- [Recorded data]:

• • • • •

(* ===== verification/RoutesProps.v ===== *)
(** * Properties of route approval

    The rules that keep the routes of an organisation apart, as an invariant of
    every sequence of the requests that change devices' routes and resources, and
    what follows for the peer maps: no prefix is given to two routers. *)

From stdpp Require Import relations.
From S2P Require Import Prelude Text Net FlowReport Policy Ipam AclFilter ForwardFilter CoordAcl CoordProps CoordForward CoordForwardProps AclProps AppConnectors CoordRules Resources ResourcesProps Routes.

Module RoutesProps.
Import Resources ResourcesProps Routes.

(** ** The invariant *)

Definition parses (c : str) : Prop := ∃ x, parse_cidr c = Ok x.

(** No prefix of one list overlaps one of the other, default routes apart. *)
Definition apart (l k : list str) : Prop :=
  ∀ r s, r ∈ l → s ∈ k → is_default_route r = false → is_default_route s = false → cidrs_overlap r s = false.

Record RoutesInv (o : Org) : Prop := mkRoutesInv {
  inv_node_ids : NoDup (map on_id (org_nodes o));
  inv_resource_ids : NoDup (map nr_id (org_resources o));
  inv_advertised : ∀ n r, n ∈ org_nodes o → r ∈ on_advertised n → parses r;
  inv_approved : ∀ n, n ∈ org_nodes o → on_approved n ⊆ on_advertised n;
  inv_apart : ∀ n m, n ∈ org_nodes o → m ∈ org_nodes o → on_id n ≠ on_id m →
    on_revoked n = false → on_revoked m = false → apart (on_approved n) (on_approved m);
  inv_cidr : ∀ x c, x ∈ org_resources o → nr_cidr x = Some c → parses c;
  inv_free : ∀ n x c, n ∈ load_org_nodes o → x ∈ org_resources o → nr_cidr x = Some c → apart (on_approved n) [c];
  inv_nested : ∀ x y c d, x ∈ org_resources o → y ∈ org_resources o → nr_id x ≠ nr_id y →
    nr_cidr x = Some c → nr_cidr y = Some d → is_default_route c = false → is_default_route d = false →
    cidrs_overlap c d = true → c ≠ d ∧ (nr_allow_nested x = true ∨ nr_allow_nested y = true)
}.

Lemma apart_sym l k : apart l k → apart k l.
Proof. intros H r s Hr Hs Hdr Hds. rw cidrs_overlap_sym. by apply H. Qed.

Lemma apart_sub l l' k k' : apart l k → l' ⊆ l → k' ⊆ k → apart l' k'.
Proof. unfold apart. set_solver. Qed.

(** The revision, the policy and the connector tables do not matter. *)
Definition same_routes (o o' : Org) : Prop := org_nodes o' = org_nodes o ∧ org_resources o' = org_resources o.

Lemma inv_same o o' : same_routes o o' → RoutesInv o → RoutesInv o'.
Proof.
  intros [Hn Hr] [? ? ? ? ? ? Hfree ?]. unfold load_org_nodes in Hfree. constructor; unfold load_org_nodes; rewrite ?Hn ?Hr; done.
Qed.

Lemma inv_bump o : RoutesInv o → RoutesInv (bump o).
Proof. by apply inv_same. Qed.

(** ** Changes of the devices *)

Section nodes.
Context (o : Org) (f : OrgNode → OrgNode).
Hypothesis Hinv : RoutesInv o.
Hypothesis Hid : ∀ n, on_id (f n) = on_id n.
Hypothesis Hrev : ∀ n, on_revoked (f n) = false → on_revoked n = false.
Hypothesis Hdel : ∀ n, on_deleted (f n) = false → on_deleted n = false.
Hypothesis Hadv : ∀ n, n ∈ org_nodes o → on_approved (f n) ⊆ on_advertised (f n) ∧ ∀ r, r ∈ on_advertised (f n) → parses r.

Lemma inv_map_nodes :
  (∀ n m, n ∈ org_nodes o → m ∈ org_nodes o → on_id n ≠ on_id m → on_revoked (f n) = false → on_revoked (f m) = false →
     apart (on_approved (f n)) (on_approved (f m))) →
  (∀ n x c, n ∈ load_org_nodes o → x ∈ org_resources o → nr_cidr x = Some c → apart (on_approved (f n)) [c]) →
  RoutesInv (set_nodes o (map f (org_nodes o))).
Proof.
  intros Hapart Hfree. destruct Hinv. constructor; cbn [org_nodes org_resources set_nodes]; try done.
  - rw map_map. by rewrite (map_ext _ on_id).
  - intros n r (m & -> & Hm)%list_elem_of_fmap. by apply Hadv.
  - intros n (m & -> & Hm)%list_elem_of_fmap. by apply Hadv.
  - intros n m (n' & -> & Hn)%list_elem_of_fmap (m' & -> & Hm)%list_elem_of_fmap. rw !Hid. by apply Hapart.
  - intros n x c [(n' & -> & Hn)%list_elem_of_fmap [?%negb_true_iff ?%negb_true_iff]%andb_true_iff]%filter_elem.
    apply Hfree. apply filter_elem. unfold active. rw Hrev // Hdel //.
Qed.

(** Withdrawing approvals keeps everything. *)
Lemma inv_shrink :
  (∀ n, n ∈ org_nodes o → on_approved (f n) ⊆ on_approved n) → RoutesInv (set_nodes o (map f (org_nodes o))).
Proof.
  intros Hsub. apply inv_map_nodes.
  - intros n m Hn Hm Hne Hrn Hrm. eapply apart_sub; [apply (inv_apart o Hinv n m)| |]; auto.
  - intros n x c Hn Hx Hc. eapply apart_sub; [by eapply (inv_free o Hinv n x)| |done]. apply filter_elem in Hn as [? _]. auto.
Qed.
End nodes.

Lemma node_id_unique o n m : RoutesInv o → n ∈ org_nodes o → m ∈ org_nodes o → on_id n = on_id m → n = m.
Proof. intros Hinv. apply nodup_key, inv_node_ids, Hinv. Qed.

Lemma resource_id_unique o x y : RoutesInv o → x ∈ org_resources o → y ∈ org_resources o → nr_id x = nr_id y → x = y.
Proof. intros Hinv. apply nodup_key, inv_resource_ids, Hinv. Qed.

(** ** Validated routes *)

Lemma parse_shown a p : wf_ip a → 0 ≤ p ≤ width a → parse_cidr (show_ip a ++ lit "/" ++ dec p) = Ok (mask_addr a p, p).
Proof.
  intros Ha Hp. unfold parse_cidr. change (lit "/") with [47]. cbn [app]. rw split_once_app; [|apply show_ip_no_slash].
  cbn [ok_or result_bind]. rw trim_graphic; [|apply show_ip_graphic]. rw parse_show_ip; [|done].
  cbn [ok_or result_bind]. rw trim_graphic; [|apply dec_graphic; lia].
  unfold parse_u8. rw parse_uint_dec; [|destruct a; simpl in *; mlia]. cbn [ok_or result_bind].
  destruct (Z.ltb_spec (width a) p); [lia|done].
Qed.

Lemma parse_prefix_range k s p : parse_prefix k s = Some p → 0 ≤ p ≤ k.
Proof.
  unfold parse_prefix, parse_u8. intros (q & Hq & Hp)%bind_Some. apply parse_uint_bound in Hq; [|mlia..]. case_match; to_prop; simplify_eq. lia.
Qed.

(** What a canonical route is: the text of a network address and its prefix. *)
Lemma canonical_route_shown route c :
  canonical_route route = Ok c →
  ∃ a p, wf_ip a ∧ 0 ≤ p ≤ width a ∧ c = show_ip a ++ lit "/" ++ dec p ∧ is_ipv6 a = contains_char 58 route.
Proof.
  unfold canonical_route. destruct (contains_char 58 route) eqn:Hv6.
  - unfold canonical_ipv6_route. intros H. inv_ok. subst c. rename select (parse_ipv6 _ = _) into Ha.
    unfold parse_ipv6 in Ha. case_match; simplify_eq. case_match; simplify_eq.
    eexists (V6 _), _. split; [by eapply parse_ip_wf|]. split; [by eapply parse_prefix_range|]. done.
  - unfold canonical_ipv4_route. intros H. inv_ok. subst c. rename select (parse_ipv4 _ = _) into Ha.
    unfold parse_ipv4 in Ha. case_match; simplify_eq. case_match; simplify_eq.
    eexists (V4 _), _. split; [by eapply parse_ip_wf|]. split; [by eapply parse_prefix_range|]. done.
Qed.

Lemma elem_existsb {A} `{EqDecision A} (x : A) l : x ∈ l ↔ existsb (λ y, bool_decide (y = x)) l = true.
Proof. rw existsb_elem. setoid_rewrite bool_decide_eq_true. naive_solver. Qed.

Lemma extend_elem l xs x : x ∈ BTree.extend l xs ↔ x ∈ l ∨ x ∈ xs.
Proof. by rw !elem_existsb existsb_extend orb_true_iff. Qed.

Lemma collected_shown routes cs c :
  try_collect canonical_route routes = Ok cs → c ∈ BTree.extend [] cs →
  ∃ a p, wf_ip a ∧ 0 ≤ p ≤ width a ∧ c = show_ip a ++ lit "/" ++ dec p.
Proof.
  intros Ht%try_collect_ok Hc. apply extend_elem in Hc as [?%elem_of_nil|Hc]; [done|].
  apply list_elem_of_lookup in Hc as [i Hi]. destruct (Forall2_lookup_r _ _ _ _ _ Ht Hi) as (r & _ & Hr).
  apply canonical_route_shown in Hr as (a & p & Ha & Hp & -> & _). eauto.
Qed.

Lemma validated_inv routes rs :
  validate_advertised_routes routes = Ok rs →
  check_routes rs = Ok tt ∧ ∀ c, c ∈ rs → ∃ a p, wf_ip a ∧ 0 ≤ p ≤ width a ∧ c = show_ip a ++ lit "/" ++ dec p.
Proof.
  unfold validate_advertised_routes. intros H. inv_ok. subst rs. match goal with H : check_routes _ = Ok ?u |- _ => destruct u end. split; [done|].
  intros c. by eapply collected_shown.
Qed.

Lemma validated_parses routes rs c : validate_advertised_routes routes = Ok rs → c ∈ rs → parses c.
Proof. intros [_ Hv]%validated_inv (a & p & Ha & Hp & ->)%Hv. eexists. by apply parse_shown. Qed.

(** ** The requests *)

Definition with_routes_keeps (f : OrgNode → OrgNode) : Prop :=
  ∀ n, on_id (f n) = on_id n ∧ on_revoked (f n) = on_revoked n ∧ on_deleted (f n) = on_deleted n.

Lemma free_apart o approved x c :
  ensure_routes_free o approved = Ok tt → x ∈ org_resources o → nr_cidr x = Some c → apart approved [c].
Proof.
  unfold ensure_routes_free. rw try_each_ok Forall_forall. intros Hf Hx Hc r s Hr ->%list_elem_of_singleton Hdr Hdc.
  specialize (Hf r ltac:(by apply filter_elem; rw Hdr)). cbn beta in Hf. destruct (List.find _ _) eqn:Hfind; [done|].
  pose proof (find_none_elem _ _ x Hfind ltac:(by apply load_resources_elem)) as Hn. cbn beta in Hn. rw Hc Hdc in Hn. done.
Qed.

(** Nothing that was approved for device [id] in [before] has been withdrawn in [o]. *)
Definition nothing_withdrawn (before o : Org) (id : Uuid) : Prop :=
  ∀ n m, n ∈ org_nodes before → m ∈ org_nodes o → on_id n = id → on_id m = id → on_approved n ⊆ on_approved m.

Lemma read_advertisement_inv sha before node_id token routes at_ a :
  read_advertisement sha before node_id token routes at_ = Ok a →
  ad_node a = node_id ∧ validate_advertised_routes routes = Ok (ad_routes a) ∧ ad_retained a ⊆ ad_routes a ∧
  ∃ n, n ∈ org_nodes before ∧ on_id n = node_id ∧ ad_retained a ⊆ on_approved n.
Proof.
  unfold read_advertisement. intros H. inv_ok. subst a. cbn [ad_node ad_routes ad_retained].
  rename select (List.find _ _ = Some _) into Hf. apply find_elem in Hf as [Hin Hf]. to_prop.
  split_and!; [done|done|by intros r [_ Hr%bool_decide_eq_true]%filter_elem|].
  eexists. split_and!; [exact Hin|done|]. by intros r [Hr _]%filter_elem.
Qed.

Lemma advertise_inv sha before o node_id token routes at_ o' :
  RoutesInv o → nothing_withdrawn before o node_id →
  update_advertised_routes sha before o node_id token routes at_ = Ok o' → RoutesInv o'.
Proof.
  intros Hinv Hkeep H. unfold update_advertised_routes in H. inv_ok. subst o'.
  rename select (read_advertisement _ _ _ _ _ _ = _) into Hread.
  apply read_advertisement_inv in Hread as (<- & Hval & Hsub & k & Hk & Hkid & Hret).
  unfold write_advertisement. destruct (existsb _ _); [|done].
  apply inv_bump. apply inv_shrink; [done|intros n; by destruct (bool_decide (on_id n = _))..| |].
  - intros n Hn. destruct (bool_decide (on_id n = _)); [|split; [by apply Hinv|by intros r; apply (inv_advertised o Hinv n)]]. simpl.
    split; [done|]. intros r Hr. by eapply validated_parses.
  - intros n Hn. destruct (bool_decide (on_id n = _)) eqn:Hid; [|done]. to_prop. simpl. etransitivity; [exact Hret|]. by apply Hkeep.
Qed.

(** Approving routes that were advertised, are free of resources and are apart from
    the approvals of every other device. *)
Lemma grant_inv o id approved :
  RoutesInv o → (∀ n, n ∈ org_nodes o → on_id n = id → approved ⊆ on_advertised n) →
  (∀ m, m ∈ org_nodes o → on_id m ≠ id → on_revoked m = false → apart approved (on_approved m)) →
  ensure_routes_free o approved = Ok tt →
  RoutesInv (write_routes o id (λ n, with_routes n (on_advertised n) approved)).
Proof.
  intros Hinv Hadv Hothers Hfree. apply inv_map_nodes; [done|intros n; by destruct (bool_decide (on_id n = _))..| | |].
  - intros n Hn. destruct (bool_decide (on_id n = id)) eqn:Hid; to_prop; simpl; (split; [|by intros r; apply (inv_advertised o Hinv n)]).
    + by apply Hadv.
    + by apply Hinv.
  - intros n m Hn Hm Hne. destruct (bool_decide (on_id n = id)) eqn:Hn', (bool_decide (on_id m = id)) eqn:Hm'; to_prop; simpl.
    + congruence.
    + intros _ Hr. by apply Hothers.
    + intros Hr _. by apply apart_sym, Hothers.
    + by apply (inv_apart o Hinv).
  - intros n x c Hn Hx Hc. destruct (bool_decide (on_id n = id)); [by eapply free_apart|by eapply (inv_free o Hinv)].
Qed.

Lemma yield_sub approved n : on_approved (yield_routes approved n) ⊆ on_approved n.
Proof. intros r [Hr _]%filter_elem. done. Qed.

Lemma yield_apart approved n : apart approved (on_approved (yield_routes approved n)).
Proof.
  intros r s Hr [_ Hs]%filter_elem Hdr Hds. rw Hds in Hs. apply negb_true_iff in Hs.
  rw existsb_false in Hs. rw cidrs_overlap_sym. apply Hs. apply filter_elem. by rw Hdr.
Qed.

Lemma approve_inv o session node_id input at_ o' :
  RoutesInv o → approve_node_routes o session node_id input at_ = Ok o' → RoutesInv o'.
Proof.
  intros Hinv H. unfold approve_node_routes in H. inv_ok. subst o'.
  rename select (find_node _ _ _ = Some _) into Hf. apply find_elem in Hf as [Hin Hf]. to_prop. subst node_id.
  rename select (validate_advertised_routes _ = _) into Hval. rename x0 into approved. rename x1 into node.
  match goal with H : ensure_routes_free _ _ = Ok ?u |- _ => destruct u; rename H into Hfree end.
  rename select (existsb _ approved = false) into Hadv. rw existsb_false in Hadv.
  apply inv_bump. set (y := λ n, if negb (bool_decide (on_id n = on_id node)) && negb (on_revoked n) && (on_expires n <=? at_)
                 then yield_routes approved n else n).
  assert (RoutesInv (set_nodes o (map y (org_nodes o)))) as Hinv'.
  { apply inv_shrink; [done|intros n; unfold y; by destruct (_ && (on_expires n <=? at_))..| |].
    - intros n Hn. unfold y. destruct (_ && (on_expires n <=? at_)); (split; [|by intros r; apply (inv_advertised o Hinv n)]);
        [etransitivity; [apply yield_sub|]|]; by apply (inv_approved o Hinv n).
    - intros n Hn. unfold y. destruct (_ && (on_expires n <=? at_)); [apply yield_sub|done]. }
  apply grant_inv; [done| | |].
  - intros n (m & -> & Hm)%list_elem_of_fmap Hid. assert (on_id m = on_id node) as Hmid.
    { revert Hid. unfold y. by destruct (_ && (on_expires m <=? at_)). }
    rw (node_id_unique o m node Hinv Hm Hin Hmid). intros r Hr. specialize (Hadv r Hr). cbn beta in Hadv. to_prop.
    unfold y. by destruct (_ && (on_expires node <=? at_)).
  - intros n (m & -> & Hm)%list_elem_of_fmap. unfold y.
    destruct (_ && (on_expires m <=? at_)) eqn:Hy; intros Hid Hr; [apply yield_apart|].
    rw bool_decide_false // Hr /= in Hy. apply Z.leb_gt in Hy. intros r s Hr' Hs Hdr Hds.
    destruct (List.find _ approved) eqn:Hfind; [done|]. pose proof (find_none_elem _ _ r Hfind Hr') as Hn. cbn beta in Hn.
    rw Hdr /= existsb_false in Hn. apply Hn, filter_elem. rw Hds. split; [|done]. apply flat_map_elem. exists m. split; [|done].
    apply filter_elem. split; [|lia]. apply filter_elem. split; [done|]. rw bool_decide_false // Hr //.
  - done.
Qed.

• • • • •

- [Work item]:
Please copy, exactly and with nothing else, the lines above beginning at the line that has "- intros n r" and ending with the line that has "- intros n m (n'".

- [Written answer]:
  - intros n r (m & -> & Hm)%list_elem_of_fmap. by apply Hadv.
  - intros n (m & -> & Hm)%list_elem_of_fmap. by apply Hadv.
  - intros n m (n' & -> & Hn)%list_elem_of_fmap (m' & -> & Hm)%list_elem_of_fmap. rw !Hid. by apply Hapart.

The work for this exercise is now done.